Task objective:
Keeping each word and mark in place, write out the full listing once more.

■ ■ ■ ■ ■

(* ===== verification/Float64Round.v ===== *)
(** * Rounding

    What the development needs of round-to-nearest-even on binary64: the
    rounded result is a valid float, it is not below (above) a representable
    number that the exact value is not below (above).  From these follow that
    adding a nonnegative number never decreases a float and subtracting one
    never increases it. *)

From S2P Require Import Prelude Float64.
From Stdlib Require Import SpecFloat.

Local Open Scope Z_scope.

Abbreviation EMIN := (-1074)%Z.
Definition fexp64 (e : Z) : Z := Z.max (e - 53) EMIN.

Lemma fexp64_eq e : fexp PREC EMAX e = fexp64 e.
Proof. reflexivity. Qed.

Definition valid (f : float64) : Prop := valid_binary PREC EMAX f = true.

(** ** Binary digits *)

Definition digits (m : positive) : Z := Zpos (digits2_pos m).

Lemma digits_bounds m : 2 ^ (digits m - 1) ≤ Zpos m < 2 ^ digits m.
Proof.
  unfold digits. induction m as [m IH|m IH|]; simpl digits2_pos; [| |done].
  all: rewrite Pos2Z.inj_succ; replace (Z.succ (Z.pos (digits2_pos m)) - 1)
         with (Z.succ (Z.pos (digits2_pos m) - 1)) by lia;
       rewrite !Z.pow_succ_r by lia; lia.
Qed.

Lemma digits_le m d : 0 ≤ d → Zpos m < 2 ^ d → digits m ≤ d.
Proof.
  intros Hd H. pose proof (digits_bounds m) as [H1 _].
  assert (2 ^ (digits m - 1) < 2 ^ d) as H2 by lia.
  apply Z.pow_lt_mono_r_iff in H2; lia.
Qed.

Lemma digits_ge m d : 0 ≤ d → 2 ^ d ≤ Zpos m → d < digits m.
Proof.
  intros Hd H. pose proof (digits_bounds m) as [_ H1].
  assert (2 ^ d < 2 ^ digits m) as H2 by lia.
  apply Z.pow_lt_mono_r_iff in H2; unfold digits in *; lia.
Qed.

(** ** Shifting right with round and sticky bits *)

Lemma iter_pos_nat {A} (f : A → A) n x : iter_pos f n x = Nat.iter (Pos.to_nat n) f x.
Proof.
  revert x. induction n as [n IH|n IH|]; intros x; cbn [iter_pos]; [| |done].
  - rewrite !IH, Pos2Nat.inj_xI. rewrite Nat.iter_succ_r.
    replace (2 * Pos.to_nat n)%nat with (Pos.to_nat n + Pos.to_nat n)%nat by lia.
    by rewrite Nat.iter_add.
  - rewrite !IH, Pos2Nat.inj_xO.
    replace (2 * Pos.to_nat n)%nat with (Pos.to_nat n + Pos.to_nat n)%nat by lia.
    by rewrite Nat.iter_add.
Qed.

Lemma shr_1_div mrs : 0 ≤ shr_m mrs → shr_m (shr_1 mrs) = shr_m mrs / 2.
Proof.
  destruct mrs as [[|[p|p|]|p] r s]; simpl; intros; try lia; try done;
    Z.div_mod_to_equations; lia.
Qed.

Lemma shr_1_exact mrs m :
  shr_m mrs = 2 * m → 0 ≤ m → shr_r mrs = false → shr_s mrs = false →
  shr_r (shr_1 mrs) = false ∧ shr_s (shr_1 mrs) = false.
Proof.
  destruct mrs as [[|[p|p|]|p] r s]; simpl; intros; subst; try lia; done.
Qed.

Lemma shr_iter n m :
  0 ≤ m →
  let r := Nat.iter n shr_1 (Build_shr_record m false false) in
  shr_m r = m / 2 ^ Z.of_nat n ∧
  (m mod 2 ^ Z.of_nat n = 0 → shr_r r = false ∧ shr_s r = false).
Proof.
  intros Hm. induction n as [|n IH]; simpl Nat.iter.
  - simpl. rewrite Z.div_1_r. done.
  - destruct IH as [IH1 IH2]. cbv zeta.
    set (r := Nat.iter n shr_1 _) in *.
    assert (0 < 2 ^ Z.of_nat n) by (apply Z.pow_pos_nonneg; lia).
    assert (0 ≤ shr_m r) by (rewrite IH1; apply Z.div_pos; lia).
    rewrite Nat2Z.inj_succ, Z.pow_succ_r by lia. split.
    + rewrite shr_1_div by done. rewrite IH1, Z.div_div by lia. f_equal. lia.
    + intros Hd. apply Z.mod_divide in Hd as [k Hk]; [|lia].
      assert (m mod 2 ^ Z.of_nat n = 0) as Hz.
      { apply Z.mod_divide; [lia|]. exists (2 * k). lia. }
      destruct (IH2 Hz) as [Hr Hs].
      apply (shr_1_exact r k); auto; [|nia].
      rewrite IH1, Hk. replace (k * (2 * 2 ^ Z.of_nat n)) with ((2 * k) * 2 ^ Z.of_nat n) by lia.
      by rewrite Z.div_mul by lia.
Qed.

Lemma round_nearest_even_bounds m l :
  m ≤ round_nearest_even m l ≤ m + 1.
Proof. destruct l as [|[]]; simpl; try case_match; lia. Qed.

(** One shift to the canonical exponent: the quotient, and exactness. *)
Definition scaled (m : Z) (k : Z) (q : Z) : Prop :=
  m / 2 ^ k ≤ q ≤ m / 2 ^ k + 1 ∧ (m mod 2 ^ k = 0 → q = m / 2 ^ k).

■ ■ ■ ■ ■

Written solution:
(* ===== verification/Float64Round.v ===== *)
(** * Rounding

    What the development needs of round-to-nearest-even on binary64: the
    rounded result is a valid float, it is not below (above) a representable
    number that the exact value is not below (above).  From these follow that
    adding a nonnegative number never decreases a float and subtracting one
    never increases it. *)

From S2P Require Import Prelude Float64.
From Stdlib Require Import SpecFloat.

Local Open Scope Z_scope.

Abbreviation EMIN := (-1074)%Z.
Definition fexp64 (e : Z) : Z := Z.max (e - 53) EMIN.

Lemma fexp64_eq e : fexp PREC EMAX e = fexp64 e.
Proof. reflexivity. Qed.

Definition valid (f : float64) : Prop := valid_binary PREC EMAX f = true.

(** ** Binary digits *)

Definition digits (m : positive) : Z := Zpos (digits2_pos m).

Lemma digits_bounds m : 2 ^ (digits m - 1) ≤ Zpos m < 2 ^ digits m.
Proof.
  unfold digits. induction m as [m IH|m IH|]; simpl digits2_pos; [| |done].
  all: rewrite Pos2Z.inj_succ; replace (Z.succ (Z.pos (digits2_pos m)) - 1)
         with (Z.succ (Z.pos (digits2_pos m) - 1)) by lia;
       rewrite !Z.pow_succ_r by lia; lia.
Qed.

Lemma digits_le m d : 0 ≤ d → Zpos m < 2 ^ d → digits m ≤ d.
Proof.
  intros Hd H. pose proof (digits_bounds m) as [H1 _].
  assert (2 ^ (digits m - 1) < 2 ^ d) as H2 by lia.
  apply Z.pow_lt_mono_r_iff in H2; lia.
Qed.

Lemma digits_ge m d : 0 ≤ d → 2 ^ d ≤ Zpos m → d < digits m.
Proof.
  intros Hd H. pose proof (digits_bounds m) as [_ H1].
  assert (2 ^ d < 2 ^ digits m) as H2 by lia.
  apply Z.pow_lt_mono_r_iff in H2; unfold digits in *; lia.
Qed.

(** ** Shifting right with round and sticky bits *)

Lemma iter_pos_nat {A} (f : A → A) n x : iter_pos f n x = Nat.iter (Pos.to_nat n) f x.
Proof.
  revert x. induction n as [n IH|n IH|]; intros x; cbn [iter_pos]; [| |done].
  - rewrite !IH, Pos2Nat.inj_xI. rewrite Nat.iter_succ_r.
    replace (2 * Pos.to_nat n)%nat with (Pos.to_nat n + Pos.to_nat n)%nat by lia.
    by rewrite Nat.iter_add.
  - rewrite !IH, Pos2Nat.inj_xO.
    replace (2 * Pos.to_nat n)%nat with (Pos.to_nat n + Pos.to_nat n)%nat by lia.
    by rewrite Nat.iter_add.
Qed.

Lemma shr_1_div mrs : 0 ≤ shr_m mrs → shr_m (shr_1 mrs) = shr_m mrs / 2.
Proof.
  destruct mrs as [[|[p|p|]|p] r s]; simpl; intros; try lia; try done;
    Z.div_mod_to_equations; lia.
Qed.

Lemma shr_1_exact mrs m :
  shr_m mrs = 2 * m → 0 ≤ m → shr_r mrs = false → shr_s mrs = false →
  shr_r (shr_1 mrs) = false ∧ shr_s (shr_1 mrs) = false.
Proof.
  destruct mrs as [[|[p|p|]|p] r s]; simpl; intros; subst; try lia; done.
Qed.

Lemma shr_iter n m :
  0 ≤ m →
  let r := Nat.iter n shr_1 (Build_shr_record m false false) in
  shr_m r = m / 2 ^ Z.of_nat n ∧
  (m mod 2 ^ Z.of_nat n = 0 → shr_r r = false ∧ shr_s r = false).
Proof.
  intros Hm. induction n as [|n IH]; simpl Nat.iter.
  - simpl. rewrite Z.div_1_r. done.
  - destruct IH as [IH1 IH2]. cbv zeta.
    set (r := Nat.iter n shr_1 _) in *.
    assert (0 < 2 ^ Z.of_nat n) by (apply Z.pow_pos_nonneg; lia).
    assert (0 ≤ shr_m r) by (rewrite IH1; apply Z.div_pos; lia).
    rewrite Nat2Z.inj_succ, Z.pow_succ_r by lia. split.
    + rewrite shr_1_div by done. rewrite IH1, Z.div_div by lia. f_equal. lia.
    + intros Hd. apply Z.mod_divide in Hd as [k Hk]; [|lia].
      assert (m mod 2 ^ Z.of_nat n = 0) as Hz.
      { apply Z.mod_divide; [lia|]. exists (2 * k). lia. }
      destruct (IH2 Hz) as [Hr Hs].
      apply (shr_1_exact r k); auto; [|nia].
      rewrite IH1, Hk. replace (k * (2 * 2 ^ Z.of_nat n)) with ((2 * k) * 2 ^ Z.of_nat n) by lia.
      by rewrite Z.div_mul by lia.
Qed.

Lemma round_nearest_even_bounds m l :
  m ≤ round_nearest_even m l ≤ m + 1.
Proof. destruct l as [|[]]; simpl; try case_match; lia. Qed.

(** One shift to the canonical exponent: the quotient, and exactness. *)
Definition scaled (m : Z) (k : Z) (q : Z) : Prop :=
  m / 2 ^ k ≤ q ≤ m / 2 ^ k + 1 ∧ (m mod 2 ^ k = 0 → q = m / 2 ^ k).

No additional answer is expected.